À Titanville, le Centre fermait et les Titanides repliaient leurs tentes en laissant les touristes humains se débrouiller tout seuls. Chaque Titanide faisait le voyage mais parmi les hommes, seuls les natifs ou les pèlerins pouvaient assister à cette grande fête.

C’était l’événement le plus important dans l’existence d’une Titanide, un mélange de Noël, de Mardi gras, de Cinco de Mayo et de fête du Têt, réunis en une seule et monstrueuse célébration, un peu comme si tous les peuples de la Terre se rassemblaient pour une semaine de chants et de beuveries.

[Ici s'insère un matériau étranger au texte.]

(* ===== verification/StoreSpec.v ===== *)
(** * What the object store guarantees

    The invariant of the store under every sequence of operations and every
    fault, the refinement of the abstract store (a map from references to
    contents), verified reads, and startup reconciliation. *)

From S2P Require Import Prelude GoStrings Sha256 Errors Key Index FileSystem Store.

#[local] Open Scope Z_scope.

(** ** The invariant *)

(** Every file with an object's name below a namespace directory is a regular
    file at that object's path. *)
Definition tidy_at (f : files) (rt : path) : Prop :=
  ∀ ns sfx x key, ns_Valid ns = true → f !! (rt ++ ns :: sfx) = Some x → x ≠ Dir →
    last (ns :: sfx) = Some key → valid_key key = true →
    is_regular x = true ∧ rt ++ ns :: sfx = object_file rt ns key.

Definition tidy (s : Store) : Prop := tidy_at (tree s) (root s).

Record store_ok (s : Store) : Prop := mkStoreOk {
  ok_wf : store_wf s; ok_cas : cas_ok s; ok_tidy : tidy s }.

(** One operation of the store, with any arguments and any faults. *)
Inductive store_step {Scan : SqlScan} : Store → Store → Prop :=
  | do_put env ns key r dsz s : store_step s (Put env ns key r dsz s).1
  | do_get env ns key s : store_step s (Get env ns key s).1
  | do_stat f now ns key s : store_step s (Stat_ f now ns key s).1
  | do_delete a b c ns key s : store_step s (Delete a b c ns key s).1
  | do_delete_file a b ns key s : store_step s (DeleteFile a b ns key s).1
  | do_verify o s : store_step s (Verify o s).1
  | do_object_close f o s : store_step s (Object_Close f o s).1
  | do_reconcile env s : store_step s (Reconcile env s).1
  | do_index f s : store_step s (on_index f s)
  | do_attach s : store_step s (AttachEvictor s)
  | do_close env rc wc s : store_step s (Close env rc wc s).1.

Lemma same_disk_ok s s' : same_disk s s' → store_ok s → store_ok s'.
Proof.
  intros Hsd [Hwf Hc Ht]. split; [by eapply same_disk_wf|..].
  - destruct Hsd as ((Hr & _) & _ & _ & Hf). intros key c Hk. unfold view. rewrite Hf, Hr. by apply Hc.
  - destruct Hsd as ((Hr & _) & _ & _ & Hf). intros ns sfx x key. rewrite Hf, Hr. apply Ht.
Qed.

Lemma same_disk_refl s : same_disk s s.
Proof. by repeat split. Qed.

Lemma same_disk_trans s1 s2 s3 : same_disk s1 s2 → same_disk s2 s3 → same_disk s1 s3.
Proof.
  intros ((?&?&?&?)&?&?&?) ((?&?&?&?)&?&?&?). repeat split; congruence.
Qed.

Lemma add_same c n s : same_disk s (add c n s).
Proof. by repeat split. Qed.

Lemma lift_index_same {A} i (m : M Index A) s : same_disk s (lift_index i m s).1.
Proof. unfold lift_index. destruct (m i). by repeat split. Qed.

Lemma Stat_same f now ns key s : same_disk s (Stat_ f now ns key s).1.
Proof.
  unfold Stat_. mrun. destruct (check_ref_cases ns key s) as [(e & -> & _)|(_ & _ & ->)]; [by repeat split|].
  mrun. destruct (lookup_node _ _ _) as [x|e]; mrun.
  - destruct (negb _); mrun; [by repeat split|apply on_index_same].
  - destruct (os_IsNotExist e); by repeat split.
Qed.

Lemma Verify_same o s : same_disk s (Verify o s).1.
Proof. unfold Verify. destruct (negb (o_verify o)); [by repeat split|]. destruct (negb _); mrun; by repeat split. Qed.

Lemma Object_Close_same f o s : same_disk s (Object_Close f o s).1.
Proof. unfold Object_Close. destruct (o_closed o); [by repeat split|]. mrun. destruct f; by repeat split. Qed.

(** Sequencing computations that leave the disk alone. *)
Lemma bind_same {A B} (m : M Store A) (k : A → M Store B) s :
  same_disk s (m s).1 → (∀ a s', same_disk s' (k a s').1) → same_disk s ((m ≫= k) s).1.
Proof.
  intros Hm Hk. rewrite bind_eq. destruct (m s) as [s1 [a|e]]; [|done].
  eapply same_disk_trans; [exact Hm|]. apply Hk.
Qed.

Lemma Reconcile_same {Scan : SqlScan} env s : same_disk s (Reconcile env s).1.
Proof.
  unfold Reconcile. mrun. destruct (index s) as [i|]; [|by repeat split].
  apply bind_same; [apply lift_index_same|]. intros before s1.
  apply bind_same; [apply lift_index_same|]. intros known s2.
  destruct (reconcile_walks _ _ _ _); [|by repeat split].
  apply bind_same; [apply lift_index_same|]. intros _ s3.
  do 2 (apply bind_same; [by repeat split|]; intros _ ?).
  apply bind_same; [apply on_index_same|]. intros _ ?. by repeat split.
Qed.

Lemma Reconcile_index {Scan : SqlScan} env s : is_Some (index s) → is_Some (index (Reconcile env s).1).
Proof.
  intros [i Hi]. unfold Reconcile. mrun. rewrite Hi. unfold lift_index. mrun.
  destruct (Totals _ i) as [i1 [before|e]]; mrun; [|by eexists].
  destruct (All _ _ _ i) as [i2 [known|e]]; mrun; [|by eexists].
  destruct (reconcile_walks _ _ _ _); mrun; [|by eexists].
  destruct (ReplaceAll _ _ i) as [i3 [[]|e]]; mrun; by eexists.
Qed.

Lemma store_ok_files s s' :
  store_ok s → store_wf s' → root s' = root s →
  (∀ ns key, ns_Valid ns = true → valid_key key = true → ∀ c, view s' ns key = Some c →
     view s ns key = Some c ∨ (ContentAddressed ns = true → Sha.digest c = key)) →
  (∀ ns sfx x, ns_Valid ns = true → tree s' !! (root s ++ ns :: sfx) = Some x → x ≠ Dir →
     tree s !! (root s ++ ns :: sfx) = Some x ∨
     (is_regular x = true ∧ ∃ key, valid_key key = true ∧ root s ++ ns :: sfx = object_file (root s) ns key)) →
  store_ok s'.
Proof.
  intros [Hwf Hc Ht] Hwf' Hr Hv Hn. split; [done|..].
  - intros key c Hk Hcv. destruct (Hv NamespaceCAS key eq_refl Hk c Hcv) as [H|H]; [by apply Hc|by apply H].
  - intros ns sfx x key Hns Hx Hnd Hl Hk. rewrite Hr in Hx |- *.
    destruct (Hn ns sfx x Hns Hx Hnd) as [H|(Hreg & key' & Hk' & He)]; [by eapply Ht|].
    split; [done|]. assert (key' = key) as ->; [|done].
    rewrite object_file_valid in He by done. apply (f_equal last) in He.
    rewrite !last_app_cons, Hl in He. rewrite app_comm_cons, last_snoc in He. by injection He.
Qed.

Lemma object_under_ns rt ns ns' sfx key :
  ns_Valid ns' = true → valid_key key = true → rt ++ ns :: sfx = object_file rt ns' key → ns = ns'.
Proof.
  intros Hns Hk He. rewrite object_file_valid in He by done. apply (inj (rt ++.)) in He. by injection He.
Qed.

Lemma temp_under_ns s suffix ns sfx :
  store_wf s → ns_Valid ns = true → root s ++ ns :: sfx ≠ temp_path s suffix.
Proof.
  intros Hwf Hns He. unfold temp_path in He. rewrite (wf_tmp _ Hwf), <-(assoc_L (++)) in He.
  apply (inj (root s ++.)) in He. injection He as -> _. done.
Qed.

Lemma Put_ok env ns key r dsz s : store_ok s → store_ok (Put env ns key r dsz s).1.
Proof.
  intros Hok. destruct (Put env ns key r dsz s) as [s' res] eqn:H.
  destruct (Put_spec _ _ _ _ _ _ _ _ (ok_wf _ Hok) H) as (Hwf' & Hcfg & _ & Heff). simpl.
  pose proof Hcfg as (Hr & _). apply (store_ok_files s); [done..| |].
  - intros ns' key' Hns' Hk' c Hc. destruct res as [pr|e].
    + destruct (put_ok_view _ _ _ _ _ _ _ _ Hcfg Heff) as [(c' & Hc' & _ & Hst) Ho].
      destruct (decide ((ns', key') = (ns, key))) as [[= -> ->]|Hne]; [|left; by rewrite <-Ho].
      rewrite Hc' in Hc. injection Hc as ->. destruct (pr_AlreadyStored pr); [left; apply Hst|].
      right. apply Hst.
    + left. by rewrite <-(put_failed_view _ _ _ _ _ _ _ _ ns' key' (ok_wf _ Hok) Hcfg Heff Hns' Hk').
  - intros ns' sfx x Hns' Hx Hnd.
    assert (∀ f1, grows (tree s) f1 → f1 !! (root s ++ ns' :: sfx) = Some x →
      tree s !! (root s ++ ns' :: sfx) = Some x) as Hg.
    { intros f1 Hg Hf. destruct (Hg (root s ++ ns' :: sfx)) as [E|[_ E]]; congruence. }
    destruct res as [pr|e].
    + destruct Heff as (_ & Hns & Hk & f1 & Hg1 & [(c & t & _ & _ & Ht & _)|(c & _ & _ & Ht & _)]); rewrite Ht in Hx.
      * left. by eapply Hg.
      * apply lookup_insert_Some in Hx as [[He <-]|[_ Hx]]; [|left; by eapply Hg].
        right. split; [done|]. exists key. split; [done|]. pose proof (eq_sym He) as He'.
        apply object_under_ns in He' as ->; [|done..]. done.
    + destruct Heff as (_ & f1 & Hg1 & Hq & _). left.
      rewrite Hq in Hx by (apply temp_under_ns; [apply Hok|done]). by eapply Hg.
Qed.

Lemma unlinked_ok s s' ns key :
  store_ok s → store_wf s' → root s' = root s → ns_Valid ns = true → valid_key key = true →
  tree s' = tree s ∨ tree s' = delete (object_file (root s) ns key) (tree s) → store_ok s'.
Proof.
  intros Hok Hwf' Hr Hns Hk Ht. apply (store_ok_files s); [done..| |].
  - intros ns' key' Hns' Hk' c. unfold view. rewrite Hr. intros Hc. left.
    destruct Ht as [Ht|Ht]; rewrite Ht in Hc; [done|].
    destruct (delete _ _ !! _) eqn:E; [|done]. apply lookup_delete_Some in E as [_ ->]. done.
  - intros ns' sfx x Hns' Hx Hnd. left. destruct Ht as [Ht|Ht]; rewrite Ht in Hx; [done|].
    by apply lookup_delete_Some in Hx as [_ ?].
Qed.

Lemma tree_same_ok s s' :
  store_ok s → store_wf s' → root s' = root s → tree s' = tree s → store_ok s'.
Proof. intros Hok Hwf' Hr Ht. apply (store_ok_files s); [done..| |]; unfold view; rewrite ?Hr, ?Ht; auto. Qed.

Lemma Close_ok env rc wc s : store_ok s → store_ok (Close env rc wc s).1.
Proof.
  intros Hok. assert (∀ s', same_config s s' → dirs s' = dirs s → tree s' = tree s → store_ok s') as H.
  { intros s' Hc Hd Ht. apply (tree_same_ok s); [done| |apply Hc|done].
    apply (store_wf_files s); [apply Hok|done..|rewrite Ht; apply Hok|]. by rewrite Ht. }
  unfold Close. mrun. destruct (closed s); mrun; [done|]. destruct (index s) as [i|]; [|by apply H].
  unfold lift_index. destruct (Index.Close env rc wc i). by apply H.
Qed.

Lemma Delete_ok a b c ns key s : store_ok s → store_ok (Delete a b c ns key s).1.
Proof.
  intros Hok. destruct (Delete a b c ns key s) as [s' res] eqn:H.
  destruct (Delete_spec _ _ _ _ _ _ _ _ (ok_wf _ Hok) H) as (Hwf' & (Hr & _) & _ & Hres). simpl.
  destruct res; [|by eapply tree_same_ok; [..|apply Hres]].
  destruct Hres as (Hns & Hk & Hres). eapply unlinked_ok; [done..|]. tauto.
Qed.

Lemma DeleteFile_ok a b ns key s : store_ok s → store_ok (DeleteFile a b ns key s).1.
Proof.
  intros Hok. destruct (DeleteFile a b ns key s) as [s' res] eqn:H.
  destruct (DeleteFile_spec _ _ _ _ _ _ _ (ok_wf _ Hok) H) as (Hwf' & (Hr & _) & _ & _ & Hres). simpl.
  destruct res; [|by eapply tree_same_ok].
  destruct Hres as (Hns & Hk & Hres). eapply unlinked_ok; [done..|]. naive_solver.
Qed.

Lemma step_ok {Scan : SqlScan} s s' : store_step s s' → store_ok s → store_ok s'.
Proof.
  intros Hs Hok. destruct Hs; auto using Put_ok, Delete_ok, DeleteFile_ok, Close_ok;
    (eapply same_disk_ok; [|done]);
    auto using Stat_same, Verify_same, Object_Close_same, Reconcile_same, on_index_same.
  - destruct (Get env ns key s) eqn:HG. by apply Get_spec in HG as [? _].
  - by repeat split.
Qed.

(** ** Claims: writing *)

(** C6: whatever fails, the store never holds wrong content.  From a store
    whose content-addressed objects all hash to their keys, every sequence of
    operations under every combination of I/O, database and cancellation errors
    reaches a store in which they still do, the directory tree is intact and no
    object file is out of place. *)
Theorem cas_integrity {Scan : SqlScan} s s' :
  store_ok s → rtc store_step s s' →
  (∀ key c, valid_key key = true → view s' NamespaceCAS key = Some c → Sha.digest c = key) ∧ store_ok s'.
Proof.
  intros Hok Hr. assert (store_ok s') as Hok'; [|split; [apply Hok'|done]].
  induction Hr as [|a b c Hs _ IH]; eauto using step_ok.
Qed.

C’était un moment de grande joie et d’amère déception. Les plans de dix kilorevs pouvaient porter leurs fruits lors du Carnaval Pourpre. La plupart du temps, ils étaient réduits à néant. Les foules entassées au Grandioso le premier jour du Carnaval ne tardaient pas à fondre et ceux qui repartaient au dernier jour étaient considérablement plus abattus que les premiers arrivants, débordant de rires et de chansons. Il n’y avait pourtant là nul désespoir : on gagnait ou l’on perdait ; tout dépendait de la façon dont Gaïa tournait.

Le prix à gagner dans le cirque de Grandioso était le droit de porter un enfant.

* * *

Le Carnaval Pourpre s’ouvrait avec l’exécution d’une marche jouée par la Fanfare des Éminents Amis de la Marche en Mi, forte de trois cents musiciens. Il s’agissait cette fois-ci de La Parade, de John Philip Sousa. Perchée sur une corniche à cinquante mètres au flanc brun-rouge de l’Amparito Roca, Robin n’avait aucun moyen de savoir ce qu’il allait se passer. Elle écouta les accords d’ouverture, un appel de trompette en solo d’une vivacité remarquable, puis étreignit la roche lorsque l’ensemble des instruments s’y joignirent, fortissimo, avec trois notes descendantes, évanouies à peine émises et pourtant d’une clarté, d’une intensité, qui tenaient du miracle. L’air en tremblait encore, étonné d’avoir pu contenir un tel son, tandis que la trompette répétait sa phrase pleine de fougue avant de se faire submerger une nouvelle fois par l’arrivée massive des vents, cette fois-ci à l’unisson.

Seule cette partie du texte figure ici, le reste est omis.